Личность Гофмана и его фантасмагорический мир, где реальность сопрягается с волшебством, стали объектом внимания современных российских аниматоров. Возможно, это внимание было вызвано созвучием мироощущения и настроений, царивших в Германии в начале XIX века и нашедших отражение в текстах писателя, и той ситуации социальной нестабильности и разброда, которая сложилась в России в конце XX и в начале XXI веков.

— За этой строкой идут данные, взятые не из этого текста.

(** The Beamlit API is down: the traffic goes to the remote backend all the same. *)
Lemma unhealthy_traffic_goes_remote_witness :
  exists x' ws w',
    healthCheckCallback sys_model sys_settings false (sys_start, sys_world) = (x', Ok tt) /\
    let ex := sys_exchange (world_proxy x'.2) in
    RewriteV1Alpha1 sys_request ex =
      (mkExchange (ex_proxy ex) w'
         (SetXForwarded sys_request (target_backend (remote_backend ws sys_model sys_remote 100) sys_request))
         newWriter (mkResponse 0 "" ∅ NoBody), Ok tt).
Proof.
  destruct (healthCheckCallback sys_model sys_settings false (sys_start, sys_world)) as [x' r'] eqn:E.
  assert (r' = Ok tt) as -> by (apply (f_equal snd) in E; exact (eq_sym E)).
  assert (forall a b (w : World (P:=InMem.t) (K:=MemCluster.t)), world_proxy (sdk_GetModel a b w).1 = world_proxy w) as Hg
    by done.
  assert (forall a b (w : World (P:=InMem.t) (K:=MemCluster.t)), world_proxy (sdk_UpdateModel a b w).1 = world_proxy w) as Hu
    by done.
  destruct (unhealthy_traffic_goes_remote Hg Hu sys_model sys_settings sys_remote
    sys_ref _ _ x' sys_request (sys_exchange (world_proxy x'.2)) eq_refl sys_remote_complete eq_refl E eq_refl sys_request_named)
    as (ws & drawn & w' & out & Hout & Hrun).
  apply addressed_plain_inv in Hout as [-> ->]; [|done]. exists x', ws, drawn. split; [done|exact Hrun].
Defined.

#[local] Instance sys_metrics : MetricInformer (World (P:=InMem.t) (K:=MemCluster.t)) := {
  mi_Register a b c d e := mret tt;
  mi_Unregister a := mret tt
}.
#[local] Instance sys_health : HealthInformer (World (P:=InMem.t) (K:=MemCluster.t)) := {
  hi_Register a b := mret tt;
  hi_Unregister a := mret tt
}.
#[local] Instance sys_time : TimeParse := { time_Parse s := Ok 0 }.
(** The same API when it is up. *)
Definition sys_up : BeamlitAPI (World (P:=InMem.t) (K:=MemCluster.t)) := {|
  sdk_GetModel a b := mret (200, "");
  sdk_CreateModel a := mret (200, "");
  sdk_UpdateModel a b := mret (200, "");
  sdk_DeleteModel a b := mret (200, "");
  sdk_GetPolicy a := mret (404, "");
  sdk_CreatePolicy a := mret (200, "");
  sdk_UpdatePolicy a b := mret (200, "");
  sdk_DeletePolicy a := mret (200, "");
  json_Model s := Ok ModelLoopExamples.lab_remote_model;
  json_Policy s := Err (Errorf "")
|}.
Definition sys_surroundings : Surroundings (World (P:=InMem.t) (K:=MemCluster.t)) (H2:=sys_up).
Proof.
  split; try done.
  - intros k w. cbn. by case_decide.
  - intros k w m. cbn. case_decide as Hk; [|done]. intros [= <-]. by rewrite Hk.
Qed.

(** The model is reconciled, and then goes down. *)
Definition sys_run : ModelDeploymentReconciler * World (P:=InMem.t) (K:=MemCluster.t) :=
  (Handlers.handle (F:=M _) (Hb:=sys_up) (EvHealth (mkHealthStatus "default/my-model" false))
    (Handlers.handle (F:=M _) (Hb:=sys_up) (EvReconcile (mkNN "default" "my-model")) (sys_start, sys_world)).1).1.

Lemma recorded_share_is_the_weight_witness :
  exists route b, routes (world_proxy sys_run.2) !! "my-model" = Some route /\ route_Backends route !! 1%nat = Some b /\
    backend_Weight b = 100.
Proof.
  assert (OngoingOffloadings sys_run.1 !! slash_key "default" "my-model" = Some 100) as Hp by (vm_compute; reflexivity).
  assert (contains_byte "/"%char "default" = false) as Hns by reflexivity.
  assert (rtc (controller_step (Hb:=sys_up) "default") (sys_start, sys_world) sys_run) as Hrun.
  { eapply rtc_l; [|eapply (rtc_l _ _ sys_run); [|apply rtc_refl]].
    - refine (step_event (Hb:=sys_up) "default" (EvReconcile (mkNN "default" "my-model")) _
        (Handlers.handle (F:=M _) (Hb:=sys_up) (EvReconcile (mkNN "default" "my-model")) (sys_start, sys_world)).1 eq_refl _).
      vm_compute. reflexivity.
    - refine (step_event (Hb:=sys_up) "default" (EvHealth (mkHealthStatus "default/my-model" false)) _ _ I _).
      vm_compute. reflexivity. }
  assert (forall ns n (k : MemCluster.t) e, (svc_Get ns n k).2 = Err e -> IsConflict e = false) as Hnc.
  { intros ns n k e. cbn. unfold MemCluster.get_service. repeat case_match; by intros [= <-]. }
  pose proof (recorded_share_is_the_weight (Hb:=sys_up) (Hsur:=sys_surroundings) Hnc "default" sys_start sys_world sys_run
    "my-model" 100) as Hthm.
  exact (Hthm Hns eq_refl eq_refl Hrun Hp).
Defined.
End SystemExamples.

Время, когда творил Гофман, было эпохой глобальных перемен и наполеоновских войн, потрясающих устои монархическо-аристократической Европы, перекраивающих её карту и утверждающих новую буржуазную идеологию мещанского общества. Оказавшись в центре исторических событий, писатель болезненно переживал свою неустроенность, нестабильность сотрясаемого распрями мира, уродливость царивших нравов, противоречивость общественных и идеологических явлений. Это было время, когда энтузиазм, рожденный надеждой на обновление, сменился разочарованием, когда выдвигаемые революцией принципы свободы и равенства, искажались и отбрасывались, когда оптимизм эпохи Просвещения уступил место фаталистическим настроениям, порожденным утратой веры в возможности человеческой личности. Это было время, порождающее контрасты. Внутренние душевные страсти кипели на фоне размеренной мещанской жизни, буднично-тривиальные ситуации вмещали в себя сказочно-фантастическое.